The birth of the Great Depression sandwich
During the Great Depression of the 1930s, Oklahoma – like many other US states – faced numerous difficulties. Unsuitable farming methods turn much of the land into a sea of sand, which further makes food items like beef scarce.
“Things were very expensive in Oklahoma in times of crisis, but onions were quite the opposite, they were very cheap,” said Larry O’Dell, director of communications and development for the Oklahoma Historical Society. and easy to grow”.
Onions were originally used because they were cheap and easy to grow
For that reason, a dreamer named Ross Davis and his father came up with a new dish: onion sandwiches. He cut the onions into thin slices, sautéed them in a hot pan and sandwiched them on toasts. Believing that the dish would be loved for its delicious taste and affordable price, the two decided to open a shop selling this dish along the famous Route 66 highway.
Also because of emerging from the expensive and scarce food of the Great Depression, the dish has been given the strange nickname of “Great Depression-era sandwich”. This dish was quickly embraced by the entire El Reno community and even became a unique local cultural feature.
“When people ask us what we’re known for, the answer is definitely: onion sandwiches,” said Shana Ford, executive director of the town’s Sandwich Holidays. know.
The perfect onion sandwich
Marty Hall started his bread empire at a young age. Born in El Reno, he worked as a dishwasher at a small sandwich shop called Johnnie’s Hamburgers and Coneys when he was just 13 years old, and the first job Hall got was peeling onions.

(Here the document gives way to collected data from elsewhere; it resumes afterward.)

(* ===== verification/BootInfo.v ===== *)
(** The boot device tree as a PageSet: its page layout
    (lockjaw-types/src/dtb_layout.rs), its registration at boot (src/main.rs)
    and what [sys_get_boot_info] hands out over a history of calls. *)
From Stdlib Require Import ZArith Lia.
From stdpp Require Import base option list gmap numbers sets fin_sets fin_maps.
From S2P Require Import Prelude Buddy BuddyInv Pools FrameAlloc PageSet Ownership KPageSet HeaderFrame PageTable Vmem Handles Revoke SysPages SysSafe.
Open Scope Z_scope.

Record DtbLayout := mkLayout { first_page : Z; in_page_offset : Z; page_count : Z }.

Definition compute_layout (dtb_paddr content_size : Z) : outcome DtbLayout :=
  let in_page_offset := wrap 32 (Z.land dtb_paddr (PAGE_SIZE - 1)) in
  let first_page := containing_page (Z.land dtb_paddr (not_w 64 (PAGE_SIZE - 1))) in
  total_bytes ← add_chk 64 in_page_offset content_size;
  t ← add_chk 64 total_bytes PAGE_SIZE;
  Ret (mkLayout first_page in_page_offset ((t - 1) / PAGE_SIZE)).

(** The registration in [kernel_main]: the pages of the DTB, at most 16, as
    one PageSet. The id is stored for [dtb_pageset_id()], the offset for
    [dtb_in_page_offset()]. *)
Definition register_dtb (cfg : Config) (s : KMem) (dtb_paddr content_size : Z) : outcome (Z * Z * KMem) :=
  layout ← compute_layout dtb_paddr content_size;
  if 16 <? page_count layout then Panic PAssert else
  let dtb_pages := (fun i => add_pages (first_page layout) i) <$> seqZ 0 (page_count layout) in
  r ← register_existing cfg s (page_count layout) dtb_pages;
  match r with
  | (Ok dtb_ps_id, s') => Ret (Z.of_nat dtb_ps_id, in_page_offset layout, s')
  | (Err _, _) => Panic PUnwrap
  end.

(** The DTB layout recovers every byte. For a DTB anywhere in physical
    memory, byte [i] of it is at offset [(in_page_offset + i) mod 4096] of page
    [(in_page_offset + i) / 4096] of the span, that page is one of the
    [page_count] pages, and no page of the span is superfluous: the last one
    holds the last byte. *)
Theorem dtb_layout_recovers dtb_paddr content_size :
  0 <= dtb_paddr < 2 ^ 48 -> 0 < content_size < 2 ^ 48 ->
  exists l, compute_layout dtb_paddr content_size = Ret l /\ 0 <= in_page_offset l < PAGE_SIZE /\
    (forall i, 0 <= i < content_size ->
       let page := (in_page_offset l + i) / PAGE_SIZE in
       0 <= page < page_count l /\
       start_addr (add_pages (first_page l) page) + (in_page_offset l + i) mod PAGE_SIZE = dtb_paddr + i) /\
    (in_page_offset l + (content_size - 1)) / PAGE_SIZE = page_count l - 1.
Proof.
  intros Hd Hc. unfold compute_layout, PAGE_SIZE.
  replace (Z.land dtb_paddr (4096 - 1)) with (dtb_paddr mod 4096) by (change (4096 - 1) with (Z.ones 12); by rewrite Z.land_ones).
  change (4096 - 1) with (2 ^ 12 - 1). rewrite land_align_down by (unfold word; lia).
  change (2 ^ 12) with 4096. pose proof (Z.mod_pos_bound dtb_paddr 4096 ltac:(lia)) as Hm.
  pose proof (Z.div_mod dtb_paddr 4096 ltac:(lia)) as Hdm. unfold wrap. rewrite (Z.mod_small _ (2 ^ 32)) by lia.
  unfold add_chk. rewrite (proj2 (Z.ltb_lt _ _)), bind_Ret by lia. rewrite (proj2 (Z.ltb_lt _ _)), bind_Ret by lia.
  eexists. split; [done|]. cbn [first_page in_page_offset page_count]. split; [lia|].
  unfold containing_page, add_pages, start_addr, PAGE_SHIFT. rewrite Z.shiftr_div_pow2 by lia. change (2 ^ 12) with 4096.
  rewrite Z.div_mul by lia. set (o := dtb_paddr mod 4096) in *. set (f := dtb_paddr / 4096) in *.
  replace (o + content_size + 4096 - 1) with (o + (content_size - 1) + 1 * 4096) by lia. rewrite Z.div_add by lia.
  split; [|lia]. intros i Hi.
  assert (0 <= (o + i) / 4096 <= (o + (content_size - 1)) / 4096) as Hp.
  { split; [apply Z.div_pos; lia|]. apply Z.div_le_mono; lia. }
  assert ((o + (content_size - 1)) / 4096 <= (2 ^ 48 + 4096) / 4096) as Hp2 by (apply Z.div_le_mono; lia).
  change ((2 ^ 48 + 4096) / 4096) with 68719476737 in Hp2.
  split; [lia|]. assert (0 <= f < 2 ^ 36) by (unfold f; split; [apply Z.div_pos; lia|apply Z.div_lt_upper_bound; lia]).
  unfold wrap. rewrite Z.shiftl_mul_pow2 by lia. rewrite (Z.mod_small (f + _)) by lia.
  rewrite Z.mod_small by lia. pose proof (Z.div_mod (o + i) 4096 ltac:(lia)). lia.
Qed.

Lemma dtb_layout_recovers_witness :
  exists l, compute_layout 0x2eff1e00 512 = Ret l /\ in_page_offset l = 0xe00 /\ page_count l = 1 /\
    forall i, 0 <= i < 512 -> (in_page_offset l + i) / PAGE_SIZE < page_count l.
Proof.
  destruct (dtb_layout_recovers 0x2eff1e00 512) as (l & E & _ & H & _); [lia|lia|].
  exists l. split; [exact E|]. vm_compute in E. injection E as <-. split; [reflexivity|]. split; [reflexivity|].
  intros i Hi. destruct (H i Hi) as [[_ Hp] _]. exact Hp.
Defined.

(** ** Handing out the boot information *)

(** Two processes without address spaces, on the memory [register_dtb] left. *)
Definition boot_procs (s : KMem) : Kernel :=
  mkKernel s ∅ {[77 := idle_proc; 78 := idle_proc]} [Some 5; Some 6] {[5 := 77; 6 := 78]} ∅.

(** Process 77 asks for the boot information and closes the handle, process 78
    allocates a page of its own, and process 77 asks again. *)
Definition dtb_history (dtb_id dtb_offset : Z) : list (Z * Call) :=
  [(77, GetBootInfo dtb_id dtb_offset); (77, CloseHandle 0); (78, AllocPages 1 0); (77, GetBootInfo dtb_id dtb_offset)].

Definition boot_cfg : Config := mkConfig (mkPlatform 0x40000000 65536) 0x40100000 0.

(** C38: The boot information can name another process's memory. The DTB's
    PageSet is registered without a reference of the kernel's own, so the
    first handle to it that is closed frees it; its table slot is then taken
    by the next allocation of any process, and [sys_get_boot_info] gives every
    later caller a readable and writable handle to that process's pages. *)
Theorem boot_info_hands_out_foreign_pages :
  exists b dtb_id dtb_offset s rs k,
    add_range (mkBuddy ∅ ∅ 16 0) 0 16 = Ret b /\
    register_dtb boot_cfg (kboot b) 0x48000000 4096 = Ret (dtb_id, dtb_offset, s) /\
    run_calls boot_cfg (boot_procs s) (dtb_history dtb_id dtb_offset) = Ret (rs, k) /\
    match k_procs k !! 77, k_procs k !! 78 with
    | Some thief, Some owner =>
        p_table thief !! 0%nat = p_table owner !! 0%nat /\
        (exists kva, p_table thief !! 0%nat = Some (mkHandle RIGHTS_RW (HPageSet kva 0)) /\
           Hdr.origin (read_header (k_mem k) kva) = Some Buddy /\ h_refcount (read_header (k_mem k) kva) = 2)
    | _, _ => False
    end.
Proof.
  eexists _, _, _, _, _, _. split; [vm_compute; reflexivity|]. split; [vm_compute; reflexivity|].
  split; [vm_compute; reflexivity|]. vm_compute. split; [reflexivity|]. eexists. split; [reflexivity|]. split; reflexivity.
Qed.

“I’ve never peeled so many onions in my life. That’s where I learned how to make onion sandwiches”.
At the age of 19, Hall bought a restaurant called Dairy Hut, which served El Rino’s famous onion sandwiches with fries and whipped cream. He owned the restaurant for 13 years, flipping onion bread every day before building Sid’s Diner in 1989 and becoming famous.
Today, Hall and his son Adam will serve onion sandwiches with all sorts of ingredients that diners ask for. However, according to them, the best way to enjoy this wonderful dish is with a little mustard and a few slices of pickle.
The giant bread made at the local festival
Hall shares the recipe for the perfect sandwich: “I use finely ground beef and thinly sliced Spanish golden onions in an 80/20 ratio. In addition, I use add salt and pepper and salt pork.
Although created in a reluctant way, the “specialty” caramelized onion is still used in sandwich shops across the country. Even famous culinary publications pay homage to this humble dish. For Oklahomans, the onion sandwich is truly a taste of the state’s history and soul.
“We grew up on onion sandwiches. People feel good when they first eat it, but it’s the food that raised us. I don’t know how to explain the taste of the food, I just knew it had the taste of Oklahoma, the taste of family” , Larry O’Dell said.